Prima di incontrare la stampa Mario Draghi ha avuto una serie di colloqui: Pierluigi Bersani, Matteo Salvini, i rappresentanti delle regioni. Destra, sinistra, autonomie locali: sono i vertici dell’area in cui si muove il premier, che è un tecnico ma si sta dimostrando anche un abile politico. La sua prima preoccupazione si chiama responsabilità, che è una categoria molto larga. “La responsabilità è di tutti”, ha scandito parlando dei “salta coda” privi di riguardo verso le persone più fragili. Un richiamo che va al di là del semplice rispetto delle leggi, perché alla “responsabilità” Draghi ha affiancato la “coscienza” di chi salta la lista vaccinale sapendo che mette a rischio la vita di un anziano fragile.
Non è un rimprovero, ma un invito alla coesione, un’unità di intenti prima che di strategia politica. Ed è lo stesso richiamo rivolto alla maggioranza del suo governo. A Matteo Salvini che spinge per le riaperture dice che Roberto Speranza alla Salute l’ha voluto lui, Draghi, e ne ha “molta stima”. E aggiunge che le riaperture ci saranno, ma nei tempi dettati dall’andamento dei contagi e della campagna vaccinale verso le classi più a rischio. Il premier in qualche modo condivide e fa propria la richiesta di Salvini senza però presentarla come una concessione al leader leghista. È quindi lui, Draghi, a premere per le riaperture, consapevole della crisi in cui si trovano tante persone. Nel colloquio privato, i due hanno anche parlato di una bozza di piano delle riaperture che sarebbe in discussione con i governatori del Nord. Nessuno ne ha però fatto cenno rispettando gli impegni presi.
Ma c’è un messaggio chiaro al centrosinistra che continua a frenare: “La migliore forma di sostegno non sono i sostegni ma le riaperture”, dice il premier. “Bisogna riacquistare il gusto del futuro”, aggiunge. Non ci sono ancora date alle quali ancorare una speranza, il governo ci sta ancora pensando; ma l’unica finora emersa, quella del 2 giugno proposta dal ministro del Turismo Massimo Garavaglia, potrebbe essere pure anticipata. Draghi ha parlato di turismo, di fiere, di passaporti vaccinali da garantire a chi si sposterà in estate. Il senso è questo: “Le prossime settimane saranno all’insegna delle aperture, non delle chiusure, naturalmente in sicurezza”.

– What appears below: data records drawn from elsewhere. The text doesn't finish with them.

(* ===== verification/FiberSpec.v ===== *)
(** * What the fiber module promises: an abstract machine without pointers

    The abstract state is three finite maps: the fiber counter of each process
    that uses the module, the current fiber of each of its converted threads,
    and the fibers, by (tgid, fid).  Each request of [fiber.c] has a
    specification here, a function that gives the value returned, the new
    abstract state and the CPU state of the calling task.  FiberRefine.v proves that the
    C functions, on hash tables and heap objects, implement these. *)
From S2P Require Import KState Fiber.

(** ** Fiber-local storage of one fiber *)
Section fls.
Context `{K : KernelApi}.

Definition fls_init : fls_t K :=
  {| data := replicate (Z.to_nat FLS_MAX_SIZE) 0; bmp := bitmap_zero |}.

Definition fls_index_ok (i : Z) : bool := negb ((i <? 0) || (i >=? FLS_MAX_SIZE)).

(** The first index that is not allocated. *)
Definition fls_alloc (x : fls_t K) : Z * fls_t K :=
  let i := find_first_zero_bit (bmp x) FLS_MAX_SIZE in
  if i <? FLS_MAX_SIZE then (i, change_bmp i x) else (- EINVAL, x).

Definition fls_get (i : Z) (x : fls_t K) : Z :=
  if test_bit i (bmp x) then default 0 (data x !! Z.to_nat i) else - EACCES.

Definition fls_free (i : Z) (x : fls_t K) : Z * fls_t K :=
  if test_bit i (bmp x) then (SUCCESS, change_bmp i x) else (- EACCES, x).

Definition fls_set (i v : Z) (x : fls_t K) : Z * fls_t K :=
  if test_bit i (bmp x)
  then (i, {| data := <[Z.to_nat i := v]> (data x); bmp := bmp x |})
  else (- EACCES, x).
End fls.

Section spec.
Context `{K : KernelApi} `{U : !Uninit K}.

Record astate := {
  agroups : gmap Z Z;
  athreads : gmap (Z * Z) Z;
  afibers : gmap (Z * Z) (fiber K);
}.

Definition ainit : astate := {| agroups := ∅; athreads := ∅; afibers := ∅ |}.

Definition upd_fiber (k : Z * Z) (f : fiber K) (a : astate) : astate :=
  {| agroups := agroups a; athreads := athreads a; afibers := <[k := f]> (afibers a) |}.
Definition upd_thread (k : Z * Z) (c : Z) (a : astate) : astate :=
  {| agroups := agroups a; athreads := <[k := c]> (athreads a); afibers := afibers a |}.
Definition upd_group (g c : Z) (a : astate) : astate :=
  {| agroups := <[g := c]> (agroups a); athreads := athreads a; afibers := afibers a |}.

(** ** Effects on one fiber *)
Definition new_fiber (id : Z) (cur : task_struct) : fiber K :=
  {| fid := id; flock := false; flock_flags := flock_flags uninit_fiber;
     stack_base := 0; stack_limit := 0; guaranteed_stack_bytes := 0;
     context := {| regs := task_regs cur; fpu := task_fx cur |};
     fls := fls_init;
     info := {| name := format_d id; parent := task_pid cur; state := 0;
       successful_activations := 0; failed_activations := 0;
       last_activation_time := 0; total_running_time := 0;
       entry_point := ip (task_regs cur); param := di (task_regs cur) |} |}.

Definition activate (p now : Z) (x : fiber K) : fiber K :=
  let i := info x in set_info
    {| name := name i; parent := parent i; state := p;
       successful_activations := u64 (successful_activations i + 1);
       failed_activations := failed_activations i;
       last_activation_time := now;
       total_running_time := total_running_time i;
       entry_point := entry_point i; param := param i |} x.

Definition count_failure (x : fiber K) : fiber K :=
  set_info (set_failed_activations (i32 (failed_activations (info x) + 1)) (info x)) x.

(** Suspend: save the CPU state, account the time, give the fiber up. *)
Definition suspend (cur : task_struct) (x : fiber K) : fiber K :=
  let x := set_fpu (task_fx cur) (set_regs (task_regs cur) x) in
  let x := account_running_time (utime cur) x in
  set_flock false (set_info (set_state 0 (info x)) x).

(** A fresh fiber that will start in [ep] with argument [arg] on its stack. *)
Definition prepare (sb ss ep arg : Z) (x : fiber K) : fiber K :=
  let sl := u64 (sb + ss) in
  let sp' := u64 (sl - 8) in
  {| fid := fid x; flock := flock x; flock_flags := flock_flags x;
     stack_base := sb; stack_limit := sl; guaranteed_stack_bytes := ss;
     context :=
       {| regs := {| ip := ep; di := arg; sp := sp'; bp := sp';
                     other_regs := other_regs (regs (context x)) |};
          fpu := fpu (context x) |};
     fls := fls x;
     info := {| name := name (info x); parent := parent (info x);
       state := state (info x);
       successful_activations := successful_activations (info x);
       failed_activations := failed_activations (info x);
       last_activation_time := last_activation_time (info x);
       total_running_time := total_running_time (info x);
       entry_point := ep; param := arg |} |}.

Definition resume (x : fiber K) (cur : task_struct) : task_struct :=
  set_task_cpu (regs (context x)) (fpu (context x)) cur.

(** ** The requests *)
Definition key (cur : task_struct) : Z * Z := (task_tgid cur, task_pid cur).

(** The identifier the next fiber of a process gets. *)
Definition next_fid (g : Z) (a : astate) : Z :=
  i32 (default NO_FIBERS (agroups a !! g) + 1).

Definition spec_convert (cur : task_struct) (a : astate) : Z * astate :=
  let g := task_tgid cur in
  match athreads a !! key cur with
  | Some _ => (- EEXIST, a)
  | None =>
      let id := next_fid g a in
      let f := activate (task_pid cur) (utime cur) (set_flock true (new_fiber id cur)) in
      (id, upd_fiber (g, id) f (upd_thread (key cur) id (upd_group g id a)))
  end.

Definition spec_create (cur : task_struct) (sb ss ep arg : Z) (a : astate) : Z * astate :=
  let g := task_tgid cur in
  match athreads a !! key cur with
  | None => (- ESRCH, a)
  | Some _ =>
      let id := next_fid g a in
      (id, upd_fiber (g, id) (prepare sb ss ep arg (new_fiber id cur)) (upd_group g id a))
  end.

(** The switch proper, once the new fiber is locked: the thread takes the
    new fiber, the old one is suspended, the CPU state is the new one's. *)
Definition hand_over (cur : task_struct) (old new : Z) (n : fiber K) (a : astate)
    : Z * astate * task_struct :=
  let g := task_tgid cur in
  let a1 := upd_thread (key cur) new
              (upd_fiber (g, new) (activate (task_pid cur) (utime cur) n) a) in
  match afibers a1 !! (g, old) with
  | None => (- ESRCH, a, cur)
  | Some o =>
      let a2 := upd_fiber (g, old) (suspend cur o) a1 in
      match afibers a2 !! (g, new) with
      | None => (- ESRCH, a, cur)
      | Some n' => (SUCCESS, a2, resume n' cur)
      end
  end.

Definition spec_switch (cur : task_struct) (next : Z) (a : astate)
    : Z * astate * task_struct :=
  let g := task_tgid cur in
  match athreads a !! key cur with
  | None => (- ESRCH, a, cur)
  | Some c =>
      match afibers a !! (g, next) with
      | None => (- ESRCH, a, cur)
      | Some f =>
          let f1 := set_flock true f in
          if flock f || negb (state (info f) =? 0)
          then (- EAGAIN, upd_fiber (g, next) (count_failure f1) a, cur)
          else hand_over cur c next f1 (upd_fiber (g, next) f1 a)
      end
  end.

(** The fiber the calling thread is running. *)
Definition acurrent (cur : task_struct) (a : astate) : option (Z * Z * fiber K) :=
  match athreads a !! key cur with
  | None => None
  | Some c =>
      match afibers a !! (task_tgid cur, c) with
      | None => None
      | Some f => Some ((task_tgid cur, c), f)
      end
  end.

Definition on_current (cur : task_struct) (op : fls_t K -> Z * fls_t K) (a : astate)
    : Z * astate :=
  match acurrent cur a with
  | None => (- ESRCH, a)
  | Some (k, f) => let '(r, x) := op (fls f) in (r, upd_fiber k (set_fls x f) a)
  end.

Definition spec_fls_alloc (cur : task_struct) (a : astate) : Z * astate :=
  on_current cur fls_alloc a.

Definition spec_fls_get (cur : task_struct) (i : Z) (a : astate) : Z :=
  if fls_index_ok i then
    match acurrent cur a with None => - ESRCH | Some (_, f) => fls_get i (fls f) end
  else - ESRCH.

Definition spec_fls_free (cur : task_struct) (i : Z) (a : astate) : Z * astate :=
  if fls_index_ok i then on_current cur (fls_free i) a else (- EINVAL, a).

Definition spec_fls_set (cur : task_struct) (i v : Z) (a : astate) : Z * astate :=
  if fls_index_ok i then on_current cur (fls_set i v) a else (- EINVAL, a).

(** A process leaves: its counter, its threads and its fibers go. *)
Definition spec_cleanup (g : Z) (a : astate) : astate :=
  {| agroups := delete g (agroups a);
     athreads := filter (fun p => p.1.1 <> g) (athreads a);
     afibers := filter (fun p => p.1.1 <> g) (afibers a) |}.
End spec.
Arguments astate K : clear implicits.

Anche per le regioni c’è un messaggio chiaro. Da un lato, l’apprezzamento più volte ripetuto da Draghi per lo spirito di collaborazione “molto buona” che si è instaurato tra il governo, il commissario Figliuolo e i poteri locali; dall’altro un avvertimento: “Nelle regioni più avanti con la campagna vaccinale degli anziani sarà più facile riaprire”. Se le dosi scarseggiano, la responsabilità è in primo luogo di chi le produce (cioè le case farmaceutiche) e di chi ha firmato i contratti di fornitura (cioè Bruxelles) che nel futuro “saranno fatti meglio”. Sembra chiusa la stagione del rimpallo di responsabilità tra governo centrale e periferie che fu un tratto distintivo del Conte 2.
Quello su cui Draghi non si è pronunciato è il percorso parlamentare delle decisioni governative. Il suo governo è forte di una maggioranza ampia, ma tutti i maggiori partiti, dal Pd alla Lega passando per i 5 Stelle, avvertono forti tensioni. Giorgia Meloni, invece, mentre guadagna consensi tra chi ancora non vede un reale cambio di passo verso le categorie economiche più provate dalle chiusure, blocca anche i lavori delle Camere. Dal Copasir, la cui presidenza spetta all’opposizione, alle commissioni parlamentari, che devono riflettere i nuovi equilibri di governo, i provvedimenti non avanzano perché la minoranza fa ostruzione. Draghi vola più alto di queste liti, ma prima o poi dovrà farci i conti anche lui.